No, evidentemente las loas del bando vencedor siempre han estado ahí, tienen monumentos, monolitos, pensiones de guerra, reconocimiento a mutilados, a heridos... La otra mitad, la gente que luchó por el mantenimiento del régimen elegido democráticamente de la República es una historia absolutamente silenciada por razones meramente biológicas, por haber eliminado a toda la familia y a veces por una razón evidentemente muy poderosa que el evitar o el no incrementar las represalias por la falta de silencio, porque ahí se quitaron escalafones de funcionarios, se quitaron plazas universitarias, expulsamos a toda la intelectualidad española, entonces es muy tremendo. Queremos falsamente ser la madre patria en el derecho frente a ustedes (los países latinoamericanos) y finalmente hemos quedado en la cola. Realmente la Corte Interamericana de Derechos Humanos en justicia transicional ha ido muchísimo más allá que el Tribunal Europeo. También es verdad que tras la segunda Guerra Mundial aquello se sustanció con juicios como los de Núremberg con unos principios más consolidados, pero esos principios que creemos consolidados nosotros mismos como país no hemos sido capaces de aplicarlos y la gente vuelve atrás con unos planteamientos ofensivos de venganza, de remover, de pasar página. El mensaje es muy claro, para pasar la página hay que leerla. Y en nuestro país no se ha leído la historia de la mitad de su población. 
 
Sin embargo, pareciera que existe un movimiento cada vez mayor allá en España que reclama verdad y justicia ¿no? 
 
Sí y también  ayer me escribía un mensaje la ministra (Dolores Delgado) y me recuerda que hemos creado la Dirección General de Memoria en el Ministerio de Justicia (de España).
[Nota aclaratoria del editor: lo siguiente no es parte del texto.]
Lemma append_from_reader_ok w O p s ReadV max_count :
  Portal w O p s -> reader_ok ReadV -> 0 <= max_count -> zlen s + max_count < bound ->
  exists nr p' w', append_from_reader ReadV max_count p w = Some ((nr, p'), w') /\ w ≼ w' /\
    ((nr = -1 /\ Portal w' O p' s /\ exists n, malloc_ok n = false) \/
     (exists lens d, lens <> [] /\ sumz id lens <= max_count /\ ReadV lens = (nr, d) /\
        Portal w' O p' (s ++ d))).
Proof.
  intros (l & pc & HB & HC & Es) HR Hm Hb. unfold bound in Hb. destruct p as [buf hd].
  cbn [p_buf _block] in *. unfold append_from_reader. cbn [p_buf _block].
  pose proof (ch_chain _ _ _ _ HC) as Hc.
  assert (hd = head pc) as Ehd by (destruct pc; cbn in Hc; [done|apply Hc]).
  destruct (prepare_ok (Z.to_nat MAX_APPEND_IOVEC) w (blocks l ++ O) hd [] pc max_count HC) as
    (res & hd1 & w1 & pc1 & E1 & HC1 & Hle1 & Hres); [done|done|].
  cbn [pieces] in E1. change (room []) with 0 in E1. change (last []) with (@None nat) in E1.
  rewrite <-Ehd in E1. run. rewrite E1. cbn beta iota.
  destruct (Buf_chain w w1 _ _ _ _ _ _ buf l HB HC Hle1 HC1) as [HB1 Eb1].
  destruct res as [vec|].
  2:{ eexists _, _, w1. split; [done|]. split; [done|]. left. split; [done|]. split; [|done].
      exists l, pc1. split_and!; try done. congruence. }
  destruct Hres as (Hne & k & Evec). destruct (ReadV (iov_len <$> vec)) as [nr d] eqn:ER.
  specialize (HR (iov_len <$> vec)). rewrite ER in HR. rewrite <-room_lens in HR.
  pose proof (room_pieces_le w1 (take k pc1) max_count Hm) as Hroom. rewrite <-Evec in Hroom.
  assert (forall b, b ∈ pc1 -> exists x, heap w1 !! b = Some x) as Hlive.
  { intros b Hbin. destruct (Chain_live _ _ _ _ b HC1 Hbin) as (x & Hx & _). by exists x. }
  assert (forall b, b ∈ take k pc1 -> b ∈ pc1) as Htake.
  { intros b Hbin. rewrite <-(take_drop k pc1). apply elem_of_app. by left. }
  pose proof (Chain_Inv_l _ _ _ _ _ HC1) as HI1.
  destruct (scatter_ok w1 _ (take k pc1) max_count d HI1) as (w2 & E2 & Hfill & HI2 & Hle2 & Hw2 & Hfr2).
  { pose proof (is_chain_nodup _ _ _ (ch_chain _ _ _ _ HC1)) as Hnd.
    rewrite <-(take_drop k pc1) in Hnd. by apply NoDup_app in Hnd as [? _]. }
  { intros b Hbin. apply Hlive. by apply Htake. }
  { done. }
  { rewrite <-Evec. destruct HR as [[_ ->]|[[_ HR] ->]]; [|done]. change (zlen (@nil byte)) with 0.
    rewrite Evec. eapply room_pieces_nonneg; [done| |done]. intros b Hbin. apply Hlive. by apply Htake. }
  rewrite <-Evec in E2. rewrite E2. cbn beta iota.
  assert (Chain w2 (blocks l ++ O) hd1 pc1) as HC2.
  { eapply Chain_stable; [exact HC1|by apply writes_stable|by apply swap_owned|].
    intros b y Hbin Hy. destruct (Chain_live _ _ _ _ b HC1 Hbin) as (x & Hx & _ & _ & Hr).
    destruct (wr_heap _ _ Hw2 b x Hx) as (y' & Hy' & Ey). assert (y' = y) as -> by congruence. by rewrite Ey. }
  destruct (Buf_chain w1 w2 _ _ _ _ _ _ buf l HB1 HC1 Hle2 HC2) as [HB2 Eb2].
  assert (w ≼ w2) as Hle by by etrans.
  destruct (Z.leb_spec nr 0) as [Hnr|Hnr].
  - destruct HR as [[_ ->]|[HR _]]; [|lia].
    destruct (release_empty_ok w2 O (mkPortal buf hd1) s) as (p3 & w3 & E3 & HP3 & Hle3).
    { exists l, pc1. split_and!; try done. congruence. }
    run_in E3. cbn [p_buf] in E3. destruct (empty buf) as [e|]; [|done]. run_in E3.
    rewrite E3. eexists nr, p3, w3. split; [done|]. split; [by etrans|]. right.
    exists (iov_len <$> vec), []. rewrite app_nil_r. split_and!; try done.
    + intros E0. by destruct vec.
    + by rewrite <-room_lens.
  - destruct HR as [[HR _]|[[_ HR] Hz]]; [lia|].
    pose proof (Buf_len _ _ _ HB2) as El2.
    destruct (take_in_all_ok (List.length vec) w2 O buf l hd1 (take k pc1) (drop k pc1) d HB2) as
      (p3 & l3 & pc3 & w3 & E3 & HB3 & Eb3 & HC3 & Hle3).
    { by rewrite take_drop. }
    { done. }
    { lia. }
    { rewrite <-El2, Eb2, Eb1, Es. lia. }
    { rewrite Evec, length_pieces. done. }
    rewrite Hz in E3. rewrite E3. eexists nr, p3, w3. split; [done|]. split; [by etrans|]. right.
    exists (iov_len <$> vec), d. split_and!; try done.
    + intros E0. by destruct vec.
    + by rewrite <-room_lens.
    + exists l3, pc3. split_and!; try done. by rewrite Eb3, Eb2, Eb1, Es.
Qed.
Sí, es que el problema es una parte de voluntad política porque con la misma ley que aún se quedó muy corta, pero con la misma ley que en teoría permitiría abrir las fosas y devolver a las familias sus antepasados y sus héroes de la democracia pues sin voluntad política es obvio que se puede quedar en papel mojado. Y por otro lado, la resistencia de los tribunales, no una resistencia porque toda la judicatura en España sea conservadora ni afín al dictador, es que si somos sinceros el mensaje que se dio cuando se lo sentó en un banquillo por haber investigado el franquismo fue un mensaje muy grave y que caló muy hondo en la judicatura, que alguien quiso ir a por un juez estrella y acabó derribando el avión de la independencia judicial, porque hay presiones no sé si son sutiles o si simplemente están ahí y sabes que solo apartándote de lo contrario o sea apartándote de lo que tú debes hacer, dejas de tener problemas. Se cerraron muchísimas exhumaciones y el Tribunal Supremo resolvió algo que hay que respetar y punto, jurídicamente. Pero lo que decidió fue que se podían iniciar investigaciones, desenterrar, pero no llegar hasta el final, no para sentar en el banquillo a nadie. Dio por sentado que todos los responsables estaban muertos. En fin, la jueza Servini el 9 de septiembre va a tomar declaraciones a Martín Villa, un ex ministro de Franco que está allí y está en condiciones y ha dicho que venía a declarar, así que hace más de diez años haber sentado en una resolución del Tribunal Supremo que todos los posibles responsables era razonable pensar que habían muerto pues quizás fue un razonamiento sin demasiada base fáctica.